Source data:

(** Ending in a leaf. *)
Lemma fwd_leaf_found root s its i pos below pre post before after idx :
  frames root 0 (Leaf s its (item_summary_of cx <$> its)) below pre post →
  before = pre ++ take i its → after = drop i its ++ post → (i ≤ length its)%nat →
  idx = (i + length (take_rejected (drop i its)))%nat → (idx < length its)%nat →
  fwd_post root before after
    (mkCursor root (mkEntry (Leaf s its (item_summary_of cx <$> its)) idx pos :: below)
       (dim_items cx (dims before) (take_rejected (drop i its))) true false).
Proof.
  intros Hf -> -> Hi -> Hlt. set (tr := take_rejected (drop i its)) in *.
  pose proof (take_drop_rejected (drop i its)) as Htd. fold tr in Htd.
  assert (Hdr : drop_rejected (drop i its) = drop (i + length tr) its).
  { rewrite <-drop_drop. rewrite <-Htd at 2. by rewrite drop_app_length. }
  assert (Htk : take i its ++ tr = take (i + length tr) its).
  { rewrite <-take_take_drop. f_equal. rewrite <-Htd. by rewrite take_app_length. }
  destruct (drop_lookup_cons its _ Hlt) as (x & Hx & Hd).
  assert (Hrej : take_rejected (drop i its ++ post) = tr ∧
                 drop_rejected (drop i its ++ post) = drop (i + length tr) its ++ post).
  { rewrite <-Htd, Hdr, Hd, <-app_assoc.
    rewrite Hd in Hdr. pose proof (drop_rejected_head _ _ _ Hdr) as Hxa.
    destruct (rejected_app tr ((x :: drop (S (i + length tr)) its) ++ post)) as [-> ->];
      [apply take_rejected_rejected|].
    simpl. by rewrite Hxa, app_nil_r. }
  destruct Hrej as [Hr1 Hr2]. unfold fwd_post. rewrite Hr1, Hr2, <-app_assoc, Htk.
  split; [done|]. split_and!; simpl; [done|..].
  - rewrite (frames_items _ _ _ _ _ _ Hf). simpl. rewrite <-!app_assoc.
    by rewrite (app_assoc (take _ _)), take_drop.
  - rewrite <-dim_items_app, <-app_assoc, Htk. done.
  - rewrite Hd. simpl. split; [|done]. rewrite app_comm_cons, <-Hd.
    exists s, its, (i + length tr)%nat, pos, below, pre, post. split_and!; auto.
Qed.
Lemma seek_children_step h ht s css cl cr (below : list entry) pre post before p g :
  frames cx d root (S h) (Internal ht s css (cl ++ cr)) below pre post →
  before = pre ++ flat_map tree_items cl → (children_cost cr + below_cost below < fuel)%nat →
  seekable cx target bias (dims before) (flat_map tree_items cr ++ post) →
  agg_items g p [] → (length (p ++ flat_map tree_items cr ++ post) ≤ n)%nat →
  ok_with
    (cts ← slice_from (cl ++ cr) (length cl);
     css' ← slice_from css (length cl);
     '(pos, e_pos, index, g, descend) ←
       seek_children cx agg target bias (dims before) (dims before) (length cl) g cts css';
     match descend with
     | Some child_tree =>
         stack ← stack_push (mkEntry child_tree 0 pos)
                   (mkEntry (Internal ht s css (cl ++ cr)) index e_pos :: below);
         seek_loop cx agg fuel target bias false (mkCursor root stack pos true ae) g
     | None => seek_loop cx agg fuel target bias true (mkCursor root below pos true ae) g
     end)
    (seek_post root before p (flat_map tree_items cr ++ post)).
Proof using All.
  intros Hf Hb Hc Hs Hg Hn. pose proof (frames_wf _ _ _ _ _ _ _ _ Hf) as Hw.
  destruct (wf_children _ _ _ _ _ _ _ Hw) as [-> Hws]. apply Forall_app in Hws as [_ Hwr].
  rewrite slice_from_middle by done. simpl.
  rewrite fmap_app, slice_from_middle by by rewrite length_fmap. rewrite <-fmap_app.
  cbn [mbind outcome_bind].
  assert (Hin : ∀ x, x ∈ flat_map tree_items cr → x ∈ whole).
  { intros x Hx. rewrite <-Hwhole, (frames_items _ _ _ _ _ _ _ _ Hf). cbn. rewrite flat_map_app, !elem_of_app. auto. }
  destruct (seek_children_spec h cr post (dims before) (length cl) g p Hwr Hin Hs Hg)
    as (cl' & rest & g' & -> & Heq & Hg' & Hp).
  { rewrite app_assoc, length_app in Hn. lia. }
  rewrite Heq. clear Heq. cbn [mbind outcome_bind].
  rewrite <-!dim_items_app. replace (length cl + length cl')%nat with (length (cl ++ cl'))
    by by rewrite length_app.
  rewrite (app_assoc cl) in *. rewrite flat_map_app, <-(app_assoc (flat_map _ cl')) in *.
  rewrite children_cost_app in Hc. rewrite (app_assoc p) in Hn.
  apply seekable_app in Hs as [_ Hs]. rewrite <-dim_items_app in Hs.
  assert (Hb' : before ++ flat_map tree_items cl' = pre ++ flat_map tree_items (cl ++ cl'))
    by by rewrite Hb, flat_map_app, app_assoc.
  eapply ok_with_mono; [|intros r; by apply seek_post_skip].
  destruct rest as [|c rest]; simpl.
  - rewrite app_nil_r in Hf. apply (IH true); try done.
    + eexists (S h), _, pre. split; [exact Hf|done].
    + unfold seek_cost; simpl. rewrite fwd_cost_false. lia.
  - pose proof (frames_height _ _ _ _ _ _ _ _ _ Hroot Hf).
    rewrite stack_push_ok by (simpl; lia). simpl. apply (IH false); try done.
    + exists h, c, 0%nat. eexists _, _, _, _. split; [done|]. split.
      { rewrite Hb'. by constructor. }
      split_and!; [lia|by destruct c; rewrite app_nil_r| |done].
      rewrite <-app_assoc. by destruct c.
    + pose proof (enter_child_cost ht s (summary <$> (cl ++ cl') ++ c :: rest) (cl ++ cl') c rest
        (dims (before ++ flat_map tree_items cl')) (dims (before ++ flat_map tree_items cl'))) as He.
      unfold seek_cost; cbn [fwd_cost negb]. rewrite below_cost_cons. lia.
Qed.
...
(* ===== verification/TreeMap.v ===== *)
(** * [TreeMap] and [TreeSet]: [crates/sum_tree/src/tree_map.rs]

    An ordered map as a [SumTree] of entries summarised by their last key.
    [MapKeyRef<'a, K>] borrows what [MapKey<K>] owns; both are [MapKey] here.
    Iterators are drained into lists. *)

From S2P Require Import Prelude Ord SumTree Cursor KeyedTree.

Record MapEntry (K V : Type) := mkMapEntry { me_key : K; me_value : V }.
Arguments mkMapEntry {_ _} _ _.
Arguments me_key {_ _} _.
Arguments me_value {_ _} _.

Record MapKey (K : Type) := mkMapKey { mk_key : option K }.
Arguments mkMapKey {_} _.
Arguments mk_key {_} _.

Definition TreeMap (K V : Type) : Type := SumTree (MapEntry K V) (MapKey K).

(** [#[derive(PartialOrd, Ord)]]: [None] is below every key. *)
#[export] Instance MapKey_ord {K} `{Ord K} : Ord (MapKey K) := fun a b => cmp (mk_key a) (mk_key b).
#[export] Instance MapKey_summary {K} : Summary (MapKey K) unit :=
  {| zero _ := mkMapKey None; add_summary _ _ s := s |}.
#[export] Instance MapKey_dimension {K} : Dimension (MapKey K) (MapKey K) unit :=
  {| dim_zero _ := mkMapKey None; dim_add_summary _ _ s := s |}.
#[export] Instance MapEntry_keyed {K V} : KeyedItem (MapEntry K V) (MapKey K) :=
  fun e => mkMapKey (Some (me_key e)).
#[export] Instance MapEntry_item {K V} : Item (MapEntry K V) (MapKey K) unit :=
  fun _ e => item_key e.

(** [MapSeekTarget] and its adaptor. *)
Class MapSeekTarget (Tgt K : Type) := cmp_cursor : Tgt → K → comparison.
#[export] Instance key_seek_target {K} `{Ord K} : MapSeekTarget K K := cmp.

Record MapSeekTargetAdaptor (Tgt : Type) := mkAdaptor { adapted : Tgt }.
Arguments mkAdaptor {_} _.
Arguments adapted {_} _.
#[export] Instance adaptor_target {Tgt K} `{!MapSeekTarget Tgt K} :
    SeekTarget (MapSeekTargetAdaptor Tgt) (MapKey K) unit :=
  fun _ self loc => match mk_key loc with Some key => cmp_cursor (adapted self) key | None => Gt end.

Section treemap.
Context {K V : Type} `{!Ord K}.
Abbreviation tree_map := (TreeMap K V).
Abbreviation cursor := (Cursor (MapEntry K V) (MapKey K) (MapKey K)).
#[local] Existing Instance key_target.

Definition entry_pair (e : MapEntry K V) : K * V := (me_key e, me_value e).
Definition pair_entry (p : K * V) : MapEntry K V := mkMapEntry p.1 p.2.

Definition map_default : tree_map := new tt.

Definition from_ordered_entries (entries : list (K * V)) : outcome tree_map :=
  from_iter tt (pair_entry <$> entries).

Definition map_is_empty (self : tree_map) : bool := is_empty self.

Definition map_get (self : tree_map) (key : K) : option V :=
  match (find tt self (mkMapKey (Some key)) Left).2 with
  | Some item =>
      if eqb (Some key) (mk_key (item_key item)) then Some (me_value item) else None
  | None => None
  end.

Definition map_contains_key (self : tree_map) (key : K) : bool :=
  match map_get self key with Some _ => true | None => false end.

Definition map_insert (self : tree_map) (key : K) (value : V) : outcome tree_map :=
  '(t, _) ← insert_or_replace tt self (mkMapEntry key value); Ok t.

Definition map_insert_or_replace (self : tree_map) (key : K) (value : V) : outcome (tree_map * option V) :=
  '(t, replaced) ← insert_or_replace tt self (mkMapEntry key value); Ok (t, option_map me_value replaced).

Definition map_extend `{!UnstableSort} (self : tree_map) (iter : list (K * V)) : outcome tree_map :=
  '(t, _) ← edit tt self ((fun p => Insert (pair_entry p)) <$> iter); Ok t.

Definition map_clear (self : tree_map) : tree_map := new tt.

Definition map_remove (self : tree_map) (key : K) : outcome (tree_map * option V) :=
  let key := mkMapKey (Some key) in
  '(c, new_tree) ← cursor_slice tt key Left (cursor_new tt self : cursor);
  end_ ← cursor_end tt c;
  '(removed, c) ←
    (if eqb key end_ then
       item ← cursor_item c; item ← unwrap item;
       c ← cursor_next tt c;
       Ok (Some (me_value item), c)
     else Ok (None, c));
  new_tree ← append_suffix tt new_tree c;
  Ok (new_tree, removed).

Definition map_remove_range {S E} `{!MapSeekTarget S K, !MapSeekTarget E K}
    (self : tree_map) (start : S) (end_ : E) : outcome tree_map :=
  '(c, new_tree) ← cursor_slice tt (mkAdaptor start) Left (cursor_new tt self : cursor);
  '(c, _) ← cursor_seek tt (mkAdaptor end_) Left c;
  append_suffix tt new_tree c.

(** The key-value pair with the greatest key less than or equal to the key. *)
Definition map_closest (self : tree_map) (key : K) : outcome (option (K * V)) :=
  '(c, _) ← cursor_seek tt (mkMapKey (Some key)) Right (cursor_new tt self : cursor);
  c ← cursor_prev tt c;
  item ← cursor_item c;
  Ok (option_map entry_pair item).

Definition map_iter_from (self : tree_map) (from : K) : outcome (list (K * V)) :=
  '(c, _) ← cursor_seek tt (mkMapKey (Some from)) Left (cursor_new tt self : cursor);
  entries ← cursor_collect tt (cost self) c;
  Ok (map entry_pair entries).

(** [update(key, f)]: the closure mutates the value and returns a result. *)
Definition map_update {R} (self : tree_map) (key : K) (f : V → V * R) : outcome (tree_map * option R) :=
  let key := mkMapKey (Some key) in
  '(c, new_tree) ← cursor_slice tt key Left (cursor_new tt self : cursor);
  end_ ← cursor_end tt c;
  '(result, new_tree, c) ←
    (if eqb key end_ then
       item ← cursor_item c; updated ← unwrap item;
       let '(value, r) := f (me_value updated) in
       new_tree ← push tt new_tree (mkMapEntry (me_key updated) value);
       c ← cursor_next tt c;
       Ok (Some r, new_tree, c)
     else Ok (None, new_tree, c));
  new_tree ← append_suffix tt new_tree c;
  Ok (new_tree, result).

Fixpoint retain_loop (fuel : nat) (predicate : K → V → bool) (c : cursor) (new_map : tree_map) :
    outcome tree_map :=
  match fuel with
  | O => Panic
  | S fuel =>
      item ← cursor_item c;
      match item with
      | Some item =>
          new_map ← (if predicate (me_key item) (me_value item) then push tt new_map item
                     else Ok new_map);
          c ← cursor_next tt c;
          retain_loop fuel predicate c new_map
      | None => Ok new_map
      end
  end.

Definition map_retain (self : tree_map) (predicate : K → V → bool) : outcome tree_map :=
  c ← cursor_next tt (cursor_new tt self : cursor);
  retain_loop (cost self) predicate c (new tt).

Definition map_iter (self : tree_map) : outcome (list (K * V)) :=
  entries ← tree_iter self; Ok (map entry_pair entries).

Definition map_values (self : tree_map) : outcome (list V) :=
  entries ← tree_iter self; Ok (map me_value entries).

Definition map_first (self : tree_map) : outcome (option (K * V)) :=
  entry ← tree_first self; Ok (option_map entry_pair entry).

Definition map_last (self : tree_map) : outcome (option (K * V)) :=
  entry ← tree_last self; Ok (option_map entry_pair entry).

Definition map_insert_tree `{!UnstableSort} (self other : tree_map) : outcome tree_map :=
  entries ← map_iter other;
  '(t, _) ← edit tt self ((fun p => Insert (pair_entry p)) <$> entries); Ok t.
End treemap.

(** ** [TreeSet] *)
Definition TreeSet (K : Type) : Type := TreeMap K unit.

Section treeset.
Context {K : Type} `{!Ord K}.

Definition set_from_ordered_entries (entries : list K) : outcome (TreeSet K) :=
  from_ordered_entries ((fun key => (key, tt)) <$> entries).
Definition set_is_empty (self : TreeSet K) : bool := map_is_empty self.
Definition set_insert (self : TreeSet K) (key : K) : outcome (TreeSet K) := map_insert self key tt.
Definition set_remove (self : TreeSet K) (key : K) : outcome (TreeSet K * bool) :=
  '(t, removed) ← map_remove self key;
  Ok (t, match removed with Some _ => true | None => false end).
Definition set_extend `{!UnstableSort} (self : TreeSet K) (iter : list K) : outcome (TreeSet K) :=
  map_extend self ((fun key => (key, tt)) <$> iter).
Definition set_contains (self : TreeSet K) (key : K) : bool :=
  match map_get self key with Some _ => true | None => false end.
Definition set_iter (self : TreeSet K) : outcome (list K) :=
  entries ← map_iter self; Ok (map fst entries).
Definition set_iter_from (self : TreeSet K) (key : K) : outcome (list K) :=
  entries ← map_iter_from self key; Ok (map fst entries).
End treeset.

#### Exercise:
Of all the entries above, retype exactly the lines from the line with "value); Ok t." to the line with "Ok (Some (me_value item), c)", both included, and no others.

#### Finished exercise:
  '(t, _) ← insert_or_replace tt self (mkMapEntry key value); Ok t.

Definition map_insert_or_replace (self : tree_map) (key : K) (value : V) : outcome (tree_map * option V) :=
  '(t, replaced) ← insert_or_replace tt self (mkMapEntry key value); Ok (t, option_map me_value replaced).

Definition map_extend `{!UnstableSort} (self : tree_map) (iter : list (K * V)) : outcome tree_map :=
  '(t, _) ← edit tt self ((fun p => Insert (pair_entry p)) <$> iter); Ok t.

Definition map_clear (self : tree_map) : tree_map := new tt.

Definition map_remove (self : tree_map) (key : K) : outcome (tree_map * option V) :=
  let key := mkMapKey (Some key) in
  '(c, new_tree) ← cursor_slice tt key Left (cursor_new tt self : cursor);
  end_ ← cursor_end tt c;
  '(removed, c) ←
    (if eqb key end_ then
       item ← cursor_item c; item ← unwrap item;
       c ← cursor_next tt c;
       Ok (Some (me_value item), c)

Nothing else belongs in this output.